Dense Stereo Matching using a Bayesian Neural Network

Comparison to the Deterministic Baseline

Consequently, the superior performance of GC-Netprob with respect to poorly textured image regions can be mainly explained by the Monte Carlo sampling approach applied to approximate the disparity prediction distribution. In contrast, the comparison of inference time reveals significant differences and demonstrates a drawback of approaches based on Monte Carlo sampling: While the difference between the deterministic and probabilistic variants using a single Monte Carlo sample is comparable to that in training. time, the completion time increases linearly with the number of samples drawn.

On the Relevance of Aleatoric and Epistemic Uncertainty

Thus, it can be assumed that the quality of the disparity estimates has a direct impact on the ability to estimate the associated aleatoric uncertainty. Despite the remaining open challenges discussed, the consideration of aleatory uncertainty is therefore still useful, also in the context of the highly accurate disparity estimates obtained with GC-Net.

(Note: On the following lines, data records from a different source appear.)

Lemma kept_answers bs :
  answer_ids (map answer_of (kept bs)) = map acb_ID (kept bs)
  /\ Forall (wf_block 1) (map answer_of (kept bs)).
Proof.
  assert (H : forall l, Forall (fun tu => answered tu = true) l ->
    answer_ids (map answer_of l) = map acb_ID l /\ Forall (wf_block 1) (map answer_of l)).
  { induction 1 as [|tu l Htu _ [IH1 IH2]]; [by split|].
    destruct (answer_of_ok tu Htu) as (H1 & H2 & H3). unfold answer_ids in *. cbn [map List.filter].
    rewrite H1. cbn [map]. rewrite IH1, H2. split; [done|by constructor]. }
  apply H. unfold kept. apply Forall_forall. intros tu Hin%list_elem_of_In%filter_In. tauto.
Qed.

(** One message becomes one, two or no messages, linked among themselves. *)
Lemma normalize_message_cases m :
  normalize_message results m =
    if (am_Role m =?s "assistant") then
      match List.filter (is_type "tool_use") (view m), kept (view m),
            List.filter (fun b => negb (is_type "tool_use" b)) (view m) with
      | [], _, _ => [m]
      | _, [], [] => []
      | _, [], others => [anthropicMessageFromBlocks "assistant" others]
      | _, k, others => [anthropicMessageFromBlocks "assistant" (others ++ k);
                         anthropicMessageFromBlocks "user" (map answer_of k)]
      end
    else if (am_Role m =?s "user") && existsb (is_type "tool_result") (view m) then
      match List.filter (fun b => negb (is_type "tool_result" b)) (view m) with
      | [] => []
      | nonResult => [anthropicMessageFromBlocks "user" nonResult]
      end
    else [m].
Proof.
  unfold normalize_message. cbv zeta. fold (view m). unfold kept, answered.
  destruct (am_Role m =?s "assistant").
  - destruct (List.filter (is_type "tool_use") (view m)); [done|].
    by destruct (List.filter _ (a :: l)), (List.filter (fun b => negb _) (view m)).
  - destruct (am_Role m =?s "user"); [|done]. by destruct (existsb _ _).
Qed.

Lemma linked_one m :
  (am_Role m = "assistant" -> calls m = []) -> (am_Role m = "user" -> answers m = []) ->
  linked None [m].
Proof.
  intros Hc Ha. cbn [linked]. split_and!; [| |done].
  - intros Hr id. rewrite Hc by done. by intros ?%not_elem_of_nil.
  - intros Hr id. rewrite Ha by done. by intros ?%not_elem_of_nil.
Qed.

Lemma normalize_message_linked m : linked None (normalize_message results m).
Proof.
  pose proof (view_wf (am_Content m)) as W. fold (view m) in W.
  assert (Wo : Forall (wf_block 1) (List.filter (fun b => negb (is_type "tool_use" b)) (view m)))
    by by apply filter_wf.
  assert (Wk : Forall (wf_block 1) (kept (view m))) by by do 2 apply filter_wf.
  assert (Co := call_ids_not (view m)). pose proof (kept_answers (view m)) as [Ak Wa].
  pose proof (call_ids_kept (view m)) as Ck.
  rewrite normalize_message_cases.
  destruct (am_Role m =?s "assistant") eqn:Ea.
  - apply String.eqb_eq in Ea.
    destruct (List.filter (is_type "tool_use") (view m)) as [|u us] eqn:Eu.
    { apply linked_one; [|congruence]. intros _. unfold calls, call_ids. by rewrite Eu. }
    revert Wo Wk Co Ak Wa Ck. generalize (kept (view m)) as ks.
    generalize (List.filter (fun b => negb (is_type "tool_use" b)) (view m)) as os.
    intros os ks Wo Wk Co Ak Wa Ck. destruct ks as [|k ks].
    + destruct os as [|o os]; [done|]. apply linked_one; [intros _|done].
      unfold calls. rewrite view_message by done. by rewrite call_ids_norm.
    + cbn [linked head]. split_and!; [|done|done| |done].
      * intros _ id. unfold calls. rewrite view_message by by apply Forall_app.
        rewrite call_ids_norm, call_ids_app, Co, Ck. cbn [app]. intros Hid.
        eexists. split_and!; [done|done|]. unfold answers. rewrite view_message by done.
        by rewrite answer_ids_norm, Ak.
      * intros _ id. unfold answers. rewrite view_message by done. rewrite answer_ids_norm, Ak.
        intros Hid. eexists. split_and!; [done|done|].
        unfold calls. rewrite view_message by by apply Forall_app.
        by rewrite call_ids_norm, call_ids_app, Co, Ck.
  - apply String.eqb_neq in Ea.
    destruct ((am_Role m =?s "user") && existsb (is_type "tool_result") (view m)) eqn:Eu.
    + assert (Wn := filter_wf (fun b => negb (is_type "tool_result" b)) _ W).
      assert (An := answer_ids_not (view m)).
      destruct (List.filter (fun b => negb (is_type "tool_result" b)) (view m)) as [|n ns]; [done|].
      apply linked_one; [done|]. intros _. unfold answers.
      rewrite view_message by done. by rewrite answer_ids_norm.
    + apply linked_one; [done|]. intros Hr. rewrite Hr in Eu. cbn in Eu.
      unfold answers, answer_ids.
      enough (List.filter (is_type "tool_result") (view m) = []) as -> by done.
      clear -Eu. revert Eu. generalize (view m). intros bs.
      induction bs as [|b bs IH]; [done|]. simpl. intros [-> Eu]%orb_false_iff. by apply IH.
Qed.
Definition reserveOpenAIOAuthAdmissionScript (key : string)
    (intervalMs notBeforeMs maxWaitMs stateTTL : Z) : Script (option (Z * Z)) :=
  let$ now := script_now_ms in
  let$ current := get_or_zero key in
  let scheduled := now in
  let scheduled := if scheduled <? current then current else scheduled in
  let scheduled := if scheduled <? notBeforeMs then notBeforeMs else scheduled in
  if now + maxWaitMs <? scheduled then s_ret (Some (0, scheduled))
  else checked (1, scheduled)
         (call (SETPX key (scheduled + intervalMs) (Z.max stateTTL (scheduled - now + stateTTL)))).

Definition deferOpenAIOAuthAdmissionScript (key : string) (untilMs stateTTL : Z) :
    Script (option Z) :=
  let$ current := get_or_zero key in
  if current <? untilMs then checked 1 (call (SETPX key untilMs stateTTL))
  else if 0 <? current then checked 1 (call (PEXPIRE key stateTTL))
  else s_ret (Some 1).

Definition cancelOpenAIOAuthAdmissionScript (key : string)
    (scheduledMs intervalMs stateTTL : Z) : Script (option Z) :=
  let expected := scheduledMs + intervalMs in
  let$ current := get_or_zero key in
  if negb (current =? expected) then s_ret (Some 0)
  else
    let$ now := script_now_ms in
    if scheduledMs <=? now then checked 1 (call (DEL key))
    else checked 1 (call (SETPX key scheduledMs stateTTL)).

Definition incrementWaitScript (key : string) (maxWait ttl : Z) : Script (Z * Z) :=
  let$ current := get_or_zero key in
  let$ now := script_now in
  if maxWait <=? current then s_ret (0, now)
  else call (INCR key) ;$ call (EXPIRE key ttl) ;$ s_ret (1, now).

Definition incrementAccountWaitScript : string -> Z -> Z -> Script (Z * Z) :=
  incrementWaitScript.

Definition decrementWaitScript (key : string) : Script Z :=
  let$ current := call (GET key) in
  match current with
  | RInt v => if 0 <? v then call (DECR key) ;$ s_ret 1 else s_ret 1
  | _ => s_ret 1
  end.

Definition cleanupExpiredSlotsScript (key : string) (ttl : Z) : Script Z :=
  let$ now := script_now in
  evict key (now - ttl) ;$
  let$ n := zcard key in
  (if n =? 0 then call (DEL key) else call (EXPIRE key ttl)) ;$
  s_ret 1.

(** Remove the members that do not carry the prefix; how many went. *)
Fixpoint remove_foreign (key activePrefix : string) (members : list string) : Script Z :=
  match members with
  | [] => s_ret 0
  | member :: members =>
      if HasPrefix member activePrefix then remove_foreign key activePrefix members
      else
        let$ n := call (ZREM key member) in
        let$ rest := remove_foreign key activePrefix members in
        s_ret (reply_int n + rest)
  end.
Definition startupCleanupSlotScript (key activePrefix : string) (slotTTL : Z) :
    Script (Z * Z) :=
  let$ members := call (ZRANGE key) in
  let$ removed := remove_foreign key activePrefix (reply_list members) in
  let$ remaining := zcard key in
  (if remaining =? 0 then call (DEL key) else call (EXPIRE key slotTTL)) ;$
  s_ret (removed, remaining).
End Scripts.

(** ** The active index *)

Record activeIndexLoad := MkactiveIndexLoad {
  ail_id : Z;
  ail_member : string;
  ail_slotCount : Z;
  ail_waitCount : Z;
}.

(** [service.AccountLoadInfo] and [service.UserLoadInfo] *)
Record LoadInfo := MkLoadInfo {
  li_ID : Z;
  li_CurrentConcurrency : Z;
  li_WaitingCount : Z;
  li_LoadRate : Z;
}.

(** [activeIndexTTL]: the longer of the TTLs that still matter. *)
Definition activeIndexTTL (c : concurrencyCache) (slotCount waitCount : Z) : Z :=
  let ttl := if 0 <? slotCount then slotTTLSeconds c else 0 in
  if (0 <? waitCount) && (ttl <? waitQueueTTLSeconds c) then waitQueueTTLSeconds c else ttl.

Section Cache.
Context {R : Type} `{RedisServer R}.
Context (c : concurrencyCache).
Local Abbreviation Go := (Go R).
Local Abbreviation Script := (Script R).

(** [c.rdb.Time(ctx)], in seconds *)
Definition redisUnixSeconds : Go Z := run_script script_now.

Definition touchActiveIndexAt (key : string) (id expireAt : Z) : Go () :=
  if (id <=? 0) || (expireAt <=? 0) then g_ret tt
  else g_ignore (run_script (call (ZADD key expireAt (FormatInt id)))).

(** Slot count (after dropping expired members) and wait count of one id. *)
Definition load_script (slot wait : string) (id : Z) (member : string) (now : Z) :
    Script activeIndexLoad :=
  evict slot (now - slotTTLSeconds c) ;$
  let$ n := zcard slot in
  let$ w := get_or_zero wait in
  s_ret (MkactiveIndexLoad id member n (if 0 <? w then w else 0)).

Definition readActiveLoadForKey (id : Z) (slot wait : string) (now : Z) : Go activeIndexLoad :=
  run_script (load_script slot wait id (FormatInt id) now).
Lemma keeps_zadd_all index zs :
  index = accountActiveIndexKey \/ index = userActiveIndexKey \/ index = apiKeyActiveIndexKey ->
  keeps (R := R) Cap (zadd_all index zs).
Proof.
  intros Hi. induction zs as [|[sc m] zs IH]; simpl; [apply keeps_ret|].
  apply keeps_bind; [|done]. apply keeps_quiet. split; apply (foreign_index _ Hi k id).
Qed.
Lemma keeps_zrem_all key ms : keeps (R := R) Cap (zrem_all key ms).
Proof. induction ms; simpl; keep; auto. Qed.
Lemma keeps_del_all ks : keeps (R := R) Cap (del_all ks).
Proof. induction ks; simpl; keep; auto. Qed.

Lemma safe_refresh_members index zs :
  index = accountActiveIndexKey \/ index = userActiveIndexKey \/ index = apiKeyActiveIndexKey ->
  safe (R := R) Cap (refresh_members index zs).
Proof.
  intros Hi. unfold refresh_members. destruct zs; [done|].
  by apply safe_ignore, safe_script, keeps_zadd_all.
Qed.
Lemma safe_remove_members key ms : safe (R := R) Cap (removeActiveIndexMembers key ms).
Proof.
  unfold removeActiveIndexMembers. destruct ms; [done|]. apply safe_ignore, safe_script, keeps_zrem_all.
Qed.

Lemma keeps_load_script s w i m now : keeps (R := R) Cap (load_script c s w i m now).
Proof. unfold load_script. keep. Qed.
Lemma keeps_loads spec cands now : keeps (R := R) Cap (loads_script c spec cands now).
Proof.
  induction cands as [|[i m] cands IH]; simpl; keep; [apply keeps_load_script|done].
Qed.
Lemma safe_load_chunks fuel spec now cands : safe (R := R) Cap (load_chunks c fuel spec cands now).
Proof.
  revert cands. induction fuel as [|fuel IH]; intros cands; simpl; [by destruct cands|].
  destruct cands; [done|]. apply safe_bind; [apply safe_script, keeps_loads|intros ls].
  by apply safe_bind; [apply IH|].
Qed.
(** Until it expires, the lease renewed at second [sc] is a member of its set, and the
    set is not dropped by its deadline. *)
Definition Lease (sc : Z) (s : Store) : Prop :=
  now_s s < sc + ttl ->
  (exists sc', sc <= sc' <= now_s s /\ zset slot s !! req = Some sc') /\
  forall d, deadlines s !! slot = Some d -> (sc + ttl) * 1000 <= d.
(** Nothing that lasts is lost from [s0] to [s], at the same instant. *)
Definition kept (s0 s : Store) : Prop := clock s = clock s0 /\ forall sc, Lease sc s0 -> Lease sc s.

#[local] Instance kept_pre : PreOrder kept.
Proof.
  split; [by intros s|]. intros s1 s2 s3 [H1 H2] [H3 H4]. split; [congruence|auto].
Qed.

(** A command that takes no lease of the set in state [s]. *)
Definition sparing (s : Store) (c : command) : Prop :=
  writes c <> Some slot \/
  match c with
  | ZADD _ sc _ => sc = now_s s
  | ZREM _ m => m <> req
  | ZREMRANGEBYSCORE _ mx => mx <= now_s s - ttl
  | EXPIRE _ t => ttl <= t
  | DEL _ => zset slot s = ∅
  | _ => False
  end.

Lemma now_ms_s s : now_s s * 1000 <= now_ms s.
Proof.
  unfold now_s, now_ms. replace 1000000 with (1000 * 1000) by lia.
  rewrite <- Z.div_div by lia. pose proof (Z.mul_div_le (clock s / 1000) 1000). lia.
Qed.
Lemma deadline_put z s : z <> ∅ -> deadlines (put_zset slot z s) = deadlines s.
Proof. intros Hz. unfold put_zset. by rewrite bool_decide_false. Qed.
Lemma kept_put z s :
  (forall sc, zset slot s !! req = Some sc -> sc <= now_s s < sc + ttl ->
     exists sc', sc <= sc' <= now_s s /\ z !! req = Some sc') ->
  kept s (put_zset slot z s).
Proof.
  intros Hz. split; [apply clock_put_zset|]. intros sc Hl Hn.
  unfold now_s in Hn. rewrite clock_put_zset in Hn. destruct (Hl Hn) as [(sc' & Hs & Hk) Hd].
  destruct (Hz sc' Hk) as (sc2 & Hs2 & Hk2); [unfold now_s in *; lia|].
  split.
  - exists sc2. unfold now_s. rewrite clock_put_zset, zset_put_eq. split; [unfold now_s in *; lia|done].
  - rewrite deadline_put; [done|]. intros ->. by rewrite lookup_empty in Hk2.
Qed.

Lemma exec_sparing c s : 0 < ttl -> sparing s c -> kept s (exec_store c s).1.
Proof.
  intros Ht [Hw|Hc].
  { destruct (exec_frame slot c s Hw) as [Ha Hcl]. split; [done|]. intros sc Hl.
    unfold Lease, now_s. rewrite Hcl, (at_key_zset _ _ _ Ha). injection Ha as _ _ ->. exact Hl. }
  assert (Hdel : forall t, ttl <= t -> kept s (set_deadline slot (t * 1000) s)).
  { intros t Hl. split; [apply clock_set_deadline|]. intros sc Hs Hn.
    unfold now_s in Hn. rewrite clock_set_deadline in Hn. destruct (Hs Hn) as [(sc' & H1 & H2) Hd].
    rewrite zset_set_deadline_pos by lia. unfold now_s. rewrite clock_set_deadline. split; [eauto|].
    unfold set_deadline. destruct (negb _); [done|]. destruct (_ <=? 0) eqn:E; [bool_hyps; lia|].
    intros d. simpl. rewrite lookup_insert_eq. intros [= <-]. pose proof (now_ms_s s). unfold now_s in *. lia. }
  destruct (decide (writes c = Some slot)) as [Hw|Hw].
  2:{ destruct (exec_frame slot c s Hw) as [Ha Hcl]. split; [done|]. intros sc Hl.
    unfold Lease, now_s. rewrite Hcl, (at_key_zset _ _ _ Ha). injection Ha as _ _ ->. exact Hl. }
  destruct c; simpl in *; try done; injection Hw as ->.
  - subst. apply kept_put. intros sc Hsc Hn. destruct (decide (member = req)) as [->|Hm].
    + exists (now_s s). split; [lia|by rewrite lookup_insert_eq].
    + exists sc. split; [lia|by rewrite lookup_insert_ne].
  - apply kept_put. intros sc Hsc Hn. exists sc. split; [lia|by rewrite lookup_delete_ne].
  - apply kept_put. intros sc Hsc Hn. exists sc. split; [lia|]. apply map_lookup_filter_Some. simpl. split; [done|lia].
  - split; [done|]. intros sc Hl Hn. destruct (Hl Hn) as [(sc' & _ & Hk) _]. by rewrite Hc in Hk.
  - by apply Hdel.
Qed.

Lemma Lease_advance sc t s : clock s <= t -> Lease sc s -> Lease sc (advance t s).
Proof.
  intros Ht Hl Hn. assert (Hle : now_s s <= now_s (advance t s)) by (apply Z.div_le_mono; [lia|done]).
  destruct (Hl ltac:(lia)) as [(sc' & Hs & Hk) Hd].
  assert (Hx : ~ expired s t slot).
  { intros (d & Hdl & Hdt). specialize (Hd d Hdl). change (now_s (advance t s)) with (t / 1000000) in Hn.
    assert (t / 1000 < (sc + ttl) * 1000).
    { apply Z.div_lt_upper_bound; [lia|]. pose proof (Z.mul_succ_div_gt t 1000000). lia. }
    lia. }
  assert (Hz : zset slot (advance t s) = zset slot s).
  { unfold zset, advance; simpl. rewrite map_lookup_filter. destruct (zsets s !! slot); simpl; [|done].
    by rewrite option_guard_True. }
  split; [exists sc'; rewrite Hz; split; [lia|done]|].
  intros d. simpl. intros [Hd' _]%map_lookup_filter_Some. by apply Hd.
Qed.
End Leases.

(** ** Scripts *)

Section Scripts_spare.
Context {R : Type} `{RedisServer R} (ttl : Z) (k : kind) (id : Z) (req : string) (Httl : 0 < ttl).
Local Abbreviation slot := (slot_of k id).
Local Abbreviation kept := (kept ttl k id req).
#[local] Existing Instance kept_pre.

(** A script that spares the leases of the set, starting from [s0]. *)
Definition spares {A} (s0 : Store) (m : Script R A) : Prop :=
  triple (R := R) (kept s0) m (fun _ => kept s0).

Lemma spares_ret {A} s0 (a : A) : spares s0 (s_ret a).
Proof. apply keeps_ret. Qed.
Lemma spares_bind {A B} s0 (m : Script R A) (f : A -> Script R B) :
  spares s0 m -> (forall a, spares s0 (f a)) -> spares s0 (s_bind m f).
Proof. apply keeps_bind. Qed.
Lemma spares_call s0 c :
  (forall s, now_s s = now_s s0 -> sparing ttl k id req s c) -> spares s0 (call c).
Proof.
  intros Hc. apply keeps_call. intros s Hs. etrans; [done|]. apply exec_sparing; [done|].
  apply Hc. unfold now_s. by rewrite (proj1 Hs).
Qed.
(** A script reads the current second. *)
Lemma spares_now {B} s0 (f : Z -> Script R B) :
  spares s0 (f (now_s s0)) -> spares s0 (s_bind script_now f).
Proof.
  intros Hf. apply triple_bind with (fun n s => n = now_s s0 /\ kept s0 s).
  - intros r Hr. destruct (evals_now (content r) r eq_refl) as [-> ->]. split; [|done].
    unfold now_s. by rewrite (proj1 Hr).
  - intros n. apply triple_pure. by intros ->.
Qed.
Lemma spares_quiet s0 c : writes c <> Some slot -> spares s0 (call c).
Proof. intros Hw. apply spares_call. intros s _. by left. Qed.
Lemma spares_zcard s0 key : spares s0 (zcard key).
Proof. apply spares_bind; [by apply spares_quiet|intros; apply spares_ret]. Qed.
Lemma spares_has s0 key m : spares s0 (has_member key m).
Proof. apply spares_bind; [by apply spares_quiet|intros; apply spares_ret]. Qed.
Lemma spares_get s0 key : spares s0 (get_or_zero key).
Proof. apply spares_bind; [by apply spares_quiet|intros; apply spares_ret]. Qed.
(** Evicting from another set, or what has expired. *)
Lemma spares_evict s0 key t : key <> slot \/ t <= now_s s0 - ttl -> spares s0 (evict key t).
Proof.
  intros Hk. apply spares_call. intros s Hn. destruct Hk as [Hk|Hk]; [left; simpl; congruence|].
  right. simpl. lia.
Qed.
Lemma spares_touch s0 key m t : key <> slot \/ ttl <= t -> spares s0 (touch_member key (now_s s0) m t).
Proof.
  intros Hk. apply spares_bind; [|intros _]; apply spares_call; intros s Hn;
    (destruct Hk as [Hk|Hk]; [left; simpl; congruence|right]); simpl; [done|lia].
Qed.
(** A set that is seen to be empty may go. *)
Lemma spares_drop_empty {B} s0 key (m : Script R reply) (a : Z -> B) :
  spares s0 m ->
  spares s0 (let$ n := zcard key in (if n =? 0 then call (DEL key) else m) ;$ s_ret (a n)).
Proof.
  intros Hm. apply triple_bind with (fun n s => kept s0 s /\ n = Z.of_nat (size (zset key s))).
  { intros r Hr. by destruct (evals_zcard key (content r) r eq_refl) as [-> ->]. }
  intros n. eapply triple_bind; [|intros; apply spares_ret]. destruct (n =? 0) eqn:En.
  - apply Z.eqb_eq in En as ->. apply triple_call. intros s [Hs Hz].
    etrans; [done|]. apply exec_sparing; [done|]. destruct (decide (key = slot)) as [->|Hk].
    + right. simpl. apply map_size_empty_iff. lia.
    + left. simpl. congruence.
  - eapply triple_mono; [apply Hm|by intros s [? _]|done].
Qed.
End Scripts_spare.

The Kullback-Leibler Divergence and the Mode Collapse Problem

The table shows the results of the probabilistic variant of the proposed GC-Net, considering or neglecting the KL divergence in the loss function, evaluated on the Sceneflow dataset with respect to the disparity error metrics described in section 5.4.1. Evaluated on the test samples of the Sceneflow dataset, the figure illustrates that considering the KL divergence in the optimization objective is essential to obtain well-calibrated uncertainty estimates.

Discussion

In: Proceedings of the International Conference on Medical Imaging and Computer-Assisted Intervention, Springer, Cham, pp. In: Proceedings of the Conference on Neural Information Processing Systems Workshop on Bayesian Deep Learning.